Metis Project 2: Predicting Worldwide Gross - JungleBoogie

  • 1. Predicting Worldwide Gross for Top-rated Movies Marine Veits
  • 2. Motivation Create a linear regression model that can predict Worldwide Gross of top-rated movies by determining the features most influential to their success.
  • 3. Procedure ➔ Scraping Data from various sources, clean and merge into one dataframe ➔ EDA & OLS regression On training set (70%), model evaluation and regularization ➔ Choosing model Apply new model to the rest of dataset
  • 4. Procedure: Data Scraping Dataframe: Top rated 100 movies*21 years Features: # Worldwide Gross # Domestic Gross # Foreign Gross # Budget # Runtime # Composer # Genre # Year # IMDB Metascore # Rating # Oscar Wins # Winning Awards
  • 5. Training Set Results: OLS Feature Coef. P>|t| R^2: 0.47 Adjusted R^2: 0.46 Budget ($M) 2.7038 0.000 Runtime (min) 0.6776 0.001 Year 3.6525 0.000 Rating 14.911 0.015 IMDB Metascore 1.2369 0.001 Top 15 Composers 40.921 0.000 Winning Awards 14.095 0.067 Oscar 55.205 0.000
  • 6. Final Model: Degree 2 Polynomial Regression Feature Coef.

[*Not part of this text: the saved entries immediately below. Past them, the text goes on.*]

(* ===== verification/RateLimitSafety.v ===== *)
(** What the rate limiter promises: a client is admitted at most [burst] times
    plus [rps] per second, by the shared buckets and by each replica's fallback,
    however many replicas run; and a client that pauses is admitted again. *)
From S2P Require Import Prelude GoStrings Registry RateLimit.

Open Scope Z_scope.

(** * Scripts of Redis
    [sc_at s t k]: the fields a script would read under [k] at time [t]; the empty
    map when the key is missing or has expired. *)
Class ScriptLaws (D : Type) `{RedisScripts D} := {
  sc_at : D → Time → string → gmap string Z;
  sc_ok : ∀ now k ttl f s a s',
    sc_Run now k ttl f s = (Ok a, s') →
    a = fst (f (sc_at s now k)) ∧
    (∀ t, now <= t → sc_at s' t k = snd (f (sc_at s now k)) ∨ (now + ttl <= t ∧ sc_at s' t k = ∅));
  (** a run whose reply is lost happened or did not *)
  sc_err : ∀ now k ttl f s e s',
    sc_Run now k ttl f s = (Err e, s') →
    (∀ t, now <= t → sc_at s' t k = sc_at s t k) ∨
    (∀ t, now <= t → sc_at s' t k = snd (f (sc_at s now k)) ∨ (now + ttl <= t ∧ sc_at s' t k = ∅));
  sc_other : ∀ now k ttl f s res s' t j,
    sc_Run now k ttl f s = (res, s') → j ≠ k → now <= t → sc_at s' t j = sc_at s t j;
}.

R^2: 0.632Budget ($M) 1.426 Runtime (min) -5.506 Year -1887.55 Rating -67.562 IMDB Metascore 1.571 Top 15 Composers 22.64 Winning Awards 3.400 Oscar 25.744
  • 8. Feature Importance Quotes for illustration purposes only
  • 9. Composers Although this is not the most important feature in my model: ➔ When making a movie You should have a really high budget!!! ➔ Giving the job to one of the top (10%) composers You would have to pay roughly 5-22M $ John Williams Danny Elfman Alan Silvestri Hans Zimmer James Newton Howard
  • 10. Conclusions The budget is is the key indicator of Worldwide Gross. Runtime & Year of production are negatively correlated with Worldwide Gross. Top composers indicator contribution to the model is higher than winning Oscar or other Awards.